* [WORK TASK]: For the records below, print the lines from the line with "Fixpoint read_full (n" through the line with "val ← readByte;" exactly as written; include both end lines and exclude the rest.
◇ ◇ ◇ ◇
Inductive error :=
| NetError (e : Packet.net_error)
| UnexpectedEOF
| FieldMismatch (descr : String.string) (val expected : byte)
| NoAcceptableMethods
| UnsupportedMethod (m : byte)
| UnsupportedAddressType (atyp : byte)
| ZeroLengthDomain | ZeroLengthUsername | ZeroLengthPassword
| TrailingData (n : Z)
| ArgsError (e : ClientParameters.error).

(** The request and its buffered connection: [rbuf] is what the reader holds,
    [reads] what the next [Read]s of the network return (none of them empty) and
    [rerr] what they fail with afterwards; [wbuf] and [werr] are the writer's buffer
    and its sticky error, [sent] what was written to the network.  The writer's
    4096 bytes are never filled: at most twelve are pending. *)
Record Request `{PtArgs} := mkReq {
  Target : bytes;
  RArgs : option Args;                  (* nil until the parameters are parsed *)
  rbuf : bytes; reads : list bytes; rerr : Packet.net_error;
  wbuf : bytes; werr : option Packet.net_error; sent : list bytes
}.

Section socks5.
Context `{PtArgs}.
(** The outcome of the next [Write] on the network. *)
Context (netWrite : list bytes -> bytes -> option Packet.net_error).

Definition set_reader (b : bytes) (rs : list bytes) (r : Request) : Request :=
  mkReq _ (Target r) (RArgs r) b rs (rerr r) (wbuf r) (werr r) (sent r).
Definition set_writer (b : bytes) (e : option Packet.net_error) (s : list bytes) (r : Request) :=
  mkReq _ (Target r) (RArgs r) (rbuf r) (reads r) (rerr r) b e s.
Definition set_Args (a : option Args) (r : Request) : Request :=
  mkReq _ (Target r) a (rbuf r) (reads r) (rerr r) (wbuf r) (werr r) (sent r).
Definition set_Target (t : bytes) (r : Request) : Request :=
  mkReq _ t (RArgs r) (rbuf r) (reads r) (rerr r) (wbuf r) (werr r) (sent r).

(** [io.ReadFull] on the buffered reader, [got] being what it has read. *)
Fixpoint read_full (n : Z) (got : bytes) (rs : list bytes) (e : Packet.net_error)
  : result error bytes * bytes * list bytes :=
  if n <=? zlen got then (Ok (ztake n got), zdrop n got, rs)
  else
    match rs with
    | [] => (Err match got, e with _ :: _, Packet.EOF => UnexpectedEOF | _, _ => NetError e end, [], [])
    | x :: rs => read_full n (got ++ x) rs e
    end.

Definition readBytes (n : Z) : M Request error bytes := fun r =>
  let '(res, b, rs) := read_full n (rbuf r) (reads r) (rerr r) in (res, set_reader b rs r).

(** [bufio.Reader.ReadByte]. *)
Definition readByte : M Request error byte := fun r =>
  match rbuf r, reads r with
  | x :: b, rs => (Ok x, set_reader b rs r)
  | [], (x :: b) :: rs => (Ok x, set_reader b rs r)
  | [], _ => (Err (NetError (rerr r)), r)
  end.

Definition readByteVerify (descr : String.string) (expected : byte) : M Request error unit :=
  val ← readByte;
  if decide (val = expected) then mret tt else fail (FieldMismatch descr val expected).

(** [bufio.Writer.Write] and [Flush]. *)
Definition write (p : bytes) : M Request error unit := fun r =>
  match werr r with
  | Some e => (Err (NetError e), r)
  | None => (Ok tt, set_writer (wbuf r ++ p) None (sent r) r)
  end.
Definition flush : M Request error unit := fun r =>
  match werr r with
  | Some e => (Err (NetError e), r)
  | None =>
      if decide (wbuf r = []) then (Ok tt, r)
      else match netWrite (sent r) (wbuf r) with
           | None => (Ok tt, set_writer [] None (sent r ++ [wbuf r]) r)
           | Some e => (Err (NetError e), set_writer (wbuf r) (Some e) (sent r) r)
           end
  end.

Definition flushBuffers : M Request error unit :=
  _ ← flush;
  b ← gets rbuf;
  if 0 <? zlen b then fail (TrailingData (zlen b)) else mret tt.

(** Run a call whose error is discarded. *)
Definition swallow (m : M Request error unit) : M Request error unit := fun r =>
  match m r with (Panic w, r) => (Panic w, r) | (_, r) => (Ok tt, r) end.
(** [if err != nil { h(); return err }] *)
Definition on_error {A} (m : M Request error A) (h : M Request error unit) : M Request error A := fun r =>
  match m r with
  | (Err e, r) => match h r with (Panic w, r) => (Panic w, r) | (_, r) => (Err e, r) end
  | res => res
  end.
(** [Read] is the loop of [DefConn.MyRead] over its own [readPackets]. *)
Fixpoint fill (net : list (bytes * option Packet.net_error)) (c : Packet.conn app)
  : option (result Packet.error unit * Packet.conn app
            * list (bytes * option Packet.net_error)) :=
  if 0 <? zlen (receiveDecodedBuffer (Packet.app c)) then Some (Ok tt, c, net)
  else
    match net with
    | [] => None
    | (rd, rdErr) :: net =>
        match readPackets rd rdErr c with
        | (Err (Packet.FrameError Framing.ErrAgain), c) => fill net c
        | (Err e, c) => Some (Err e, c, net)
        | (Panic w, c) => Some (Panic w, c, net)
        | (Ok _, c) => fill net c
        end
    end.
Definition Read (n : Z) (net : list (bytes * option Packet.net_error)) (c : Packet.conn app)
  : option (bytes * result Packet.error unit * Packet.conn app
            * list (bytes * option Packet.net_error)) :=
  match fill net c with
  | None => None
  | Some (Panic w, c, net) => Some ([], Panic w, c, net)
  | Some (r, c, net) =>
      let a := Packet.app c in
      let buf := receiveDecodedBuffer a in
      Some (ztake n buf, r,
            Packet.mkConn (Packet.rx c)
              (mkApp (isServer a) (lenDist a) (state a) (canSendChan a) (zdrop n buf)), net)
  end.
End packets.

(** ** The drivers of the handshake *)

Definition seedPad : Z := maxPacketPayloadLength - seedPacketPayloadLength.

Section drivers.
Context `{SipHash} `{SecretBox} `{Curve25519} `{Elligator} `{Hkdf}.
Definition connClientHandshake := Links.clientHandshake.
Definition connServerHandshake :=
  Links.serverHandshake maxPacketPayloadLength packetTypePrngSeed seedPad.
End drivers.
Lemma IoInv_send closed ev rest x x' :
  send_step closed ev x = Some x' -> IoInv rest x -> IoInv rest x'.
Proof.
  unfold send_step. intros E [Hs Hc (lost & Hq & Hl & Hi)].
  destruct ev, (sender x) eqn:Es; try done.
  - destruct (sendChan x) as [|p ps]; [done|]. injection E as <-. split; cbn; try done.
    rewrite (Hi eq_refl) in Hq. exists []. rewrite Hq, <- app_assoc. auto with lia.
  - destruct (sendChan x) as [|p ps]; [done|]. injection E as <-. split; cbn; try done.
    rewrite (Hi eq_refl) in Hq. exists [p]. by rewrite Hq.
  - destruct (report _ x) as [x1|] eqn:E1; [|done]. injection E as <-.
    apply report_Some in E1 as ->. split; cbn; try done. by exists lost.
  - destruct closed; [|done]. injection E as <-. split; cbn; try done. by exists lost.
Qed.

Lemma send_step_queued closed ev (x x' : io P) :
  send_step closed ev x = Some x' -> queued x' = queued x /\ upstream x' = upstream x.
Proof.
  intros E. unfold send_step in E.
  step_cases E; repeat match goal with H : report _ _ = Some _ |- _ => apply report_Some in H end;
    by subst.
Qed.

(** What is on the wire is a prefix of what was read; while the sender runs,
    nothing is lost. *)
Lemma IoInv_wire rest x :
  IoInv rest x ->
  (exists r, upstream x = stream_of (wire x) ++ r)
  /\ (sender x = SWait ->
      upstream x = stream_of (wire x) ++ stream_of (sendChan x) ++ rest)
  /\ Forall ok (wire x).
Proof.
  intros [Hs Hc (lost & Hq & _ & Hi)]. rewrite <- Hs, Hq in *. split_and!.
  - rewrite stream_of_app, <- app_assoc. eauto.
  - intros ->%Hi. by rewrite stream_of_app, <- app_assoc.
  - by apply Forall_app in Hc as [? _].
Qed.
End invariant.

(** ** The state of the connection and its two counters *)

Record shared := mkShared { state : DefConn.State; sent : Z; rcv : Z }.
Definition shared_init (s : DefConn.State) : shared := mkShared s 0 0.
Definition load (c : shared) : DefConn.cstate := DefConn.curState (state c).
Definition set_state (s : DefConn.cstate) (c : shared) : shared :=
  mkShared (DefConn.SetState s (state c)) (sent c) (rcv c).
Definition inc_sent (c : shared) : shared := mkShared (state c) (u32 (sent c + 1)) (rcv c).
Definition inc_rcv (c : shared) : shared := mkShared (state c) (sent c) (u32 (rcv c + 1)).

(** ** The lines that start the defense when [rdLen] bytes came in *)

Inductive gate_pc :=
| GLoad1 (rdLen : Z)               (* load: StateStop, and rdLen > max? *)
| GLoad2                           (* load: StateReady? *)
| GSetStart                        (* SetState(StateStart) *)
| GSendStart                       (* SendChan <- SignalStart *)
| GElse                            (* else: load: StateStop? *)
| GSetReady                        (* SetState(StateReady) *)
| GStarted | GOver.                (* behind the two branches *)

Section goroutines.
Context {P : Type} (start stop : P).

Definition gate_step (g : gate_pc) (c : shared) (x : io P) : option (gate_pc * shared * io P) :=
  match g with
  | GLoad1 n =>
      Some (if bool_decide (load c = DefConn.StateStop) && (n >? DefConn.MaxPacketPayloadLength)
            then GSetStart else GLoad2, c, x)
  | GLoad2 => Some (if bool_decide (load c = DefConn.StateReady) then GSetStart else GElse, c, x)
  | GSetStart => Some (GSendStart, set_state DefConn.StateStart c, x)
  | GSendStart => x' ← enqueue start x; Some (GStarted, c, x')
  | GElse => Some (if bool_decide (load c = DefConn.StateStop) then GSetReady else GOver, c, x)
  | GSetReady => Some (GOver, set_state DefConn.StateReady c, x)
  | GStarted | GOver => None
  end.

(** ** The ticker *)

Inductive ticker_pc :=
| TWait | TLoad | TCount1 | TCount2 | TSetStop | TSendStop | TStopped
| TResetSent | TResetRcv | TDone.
◇ ◇ ◇ ◇
* [EXERCISE RESPONSE]:
Fixpoint read_full (n : Z) (got : bytes) (rs : list bytes) (e : Packet.net_error)
  : result error bytes * bytes * list bytes :=
  if n <=? zlen got then (Ok (ztake n got), zdrop n got, rs)
  else
    match rs with
    | [] => (Err match got, e with _ :: _, Packet.EOF => UnexpectedEOF | _, _ => NetError e end, [], [])
    | x :: rs => read_full n (got ++ x) rs e
    end.

Definition readBytes (n : Z) : M Request error bytes := fun r =>
  let '(res, b, rs) := read_full n (rbuf r) (reads r) (rerr r) in (res, set_reader b rs r).

(** [bufio.Reader.ReadByte]. *)
Definition readByte : M Request error byte := fun r =>
  match rbuf r, reads r with
  | x :: b, rs => (Ok x, set_reader b rs r)
  | [], (x :: b) :: rs => (Ok x, set_reader b rs r)
  | [], _ => (Err (NetError (rerr r)), r)
  end.

Definition readByteVerify (descr : String.string) (expected : byte) : M Request error unit :=
  val ← readByte;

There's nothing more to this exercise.